Personal information
- Date of birth: 5 February 1932
- Place of birth: Preston, Victoria
- Date of death: 24 November 1976 (aged 44)
- Place of death: Yarraville, Victoria
- Original team(s): Footscray Seconds
- Debut: Round 14, 1951, Footscray vs. North Melbourne, at Arden St
- Height: 180 cm (5 ft 11 in)
- Weight: 81.5 kg (180 lb)

Playing career^{1}
- Years: Club / Games (Goals)
- 1951–1952: Footscray / 4 (0)
- ^{1} Playing statistics correct to the end of 1952.

= Frank Aked Jr. =

Australian rules footballer, born 1932

Frank "Dolly" Aked Jr. (5 February 1932 – 24 November 1976) was an Australian rules football player. He played with Footscray, now known as the Western Bulldogs. He played four games in the early 1950s.

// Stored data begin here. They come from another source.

(** * Orbital transfer by trajectory optimization: model and properties

    Shallow embedding of [hws/10.2_orbital_transfer.py]: the rocket and
    planet records, the [Universe] utility methods (planet lookup, gravity,
    continuous and discrete dynamics, orbit residuals), the cells that
    assemble the [MathematicalProgram], and the cell that reads the solver
    result back.

    Conventions of the model.
    - The methods of [Universe] are duck-typed: the notebook calls them on
      arrays of pydrake symbolic variables, the solver evaluates the
      resulting expressions on floats.  They are written once, over a type
      class [Scalar], with a numeric and a symbolic instance.
    - A float64 is idealised as a real number; [None] stands for a value
      that is not a finite real (numpy's [inf] and [nan], which is what a
      division by zero or the root of a negative number produce).  Rounding,
      overflow and underflow are not modelled: a divisor is zero here only
      if it is the real number zero.  Where that matters (the singularity
      of the gravity of a body) the method is also written on float64
      numbers, in [Float64].
    - A symbolic expression is a free syntax tree; pydrake's simplification
      on construction is not modelled, the meaning of an expression is
      [eval].  The errors pydrake itself raises when it parses a formula
      (for a quotient by the constant zero, which a rocket of zero mass
      gives) or evaluates a quotient by zero are not modelled either.
    - The solver is a function from programs to results; a solver that
      raises is not modelled.
    - Printing and exceptions are explicit: a computation returns the lines
      it printed and either the exception it raised or its value. *)

From Stdlib Require Import Reals Lra Lia String ZArith Bool Arith List.
From Stdlib Require Floats.
Import ListNotations.

Open Scope string_scope.
Open Scope list_scope.
Open Scope R_scope.

(** ** Scalars *)

(** The arithmetic the notebook uses on array entries.  [s_const] lifts a
    Python float; [s_sqrt] is [x ** .5] and [np.sqrt]; [s_pow x n] is
    [x ** n] for an integer literal [n]. *)
Class Scalar (T : Type) : Type := {
  s_const : R -> T;
  s_add : T -> T -> T;
  s_sub : T -> T -> T;
  s_mul : T -> T -> T;
  s_div : T -> T -> T;
  s_sqrt : T -> T;
  s_pow : T -> nat -> T
}.

(** Numeric scalars: a finite real, or [None] for [inf]/[nan]. *)
Definition num : Type := option R.

Definition num_lift2 (f : R -> R -> R) (x y : num) : num :=
  match x, y with
  | Some a, Some b => Some (f a b)
  | _, _ => None
  end.

Definition num_div (x y : num) : num :=
  match x, y with
  | Some a, Some b => if Req_dec_T b 0 then None else Some (a / b)
  | _, _ => None
  end.

Definition num_sqrt (x : num) : num :=
  match x with
  | Some a => if Rle_dec 0 a then Some (sqrt a) else None
  | None => None
  end.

Aked junior's playing measurements were 180 cm and 81.5 kg.

Aked played with Yarrawonga Football Club from 1953 to 1955 and won the 1954 (80 goals) and 1955 (77) Ovens and Murray Football League goal kicking award.

Aked was a member of the 1954 Ovens & Murray Football League side that won the VCFL Country Championships.

Aked died suddenly of a heart attack at the age of 44.

His father, Frank Aked Sr., also played for Footscray, commencing his VFL career in Footscray's inaugural season in 1925.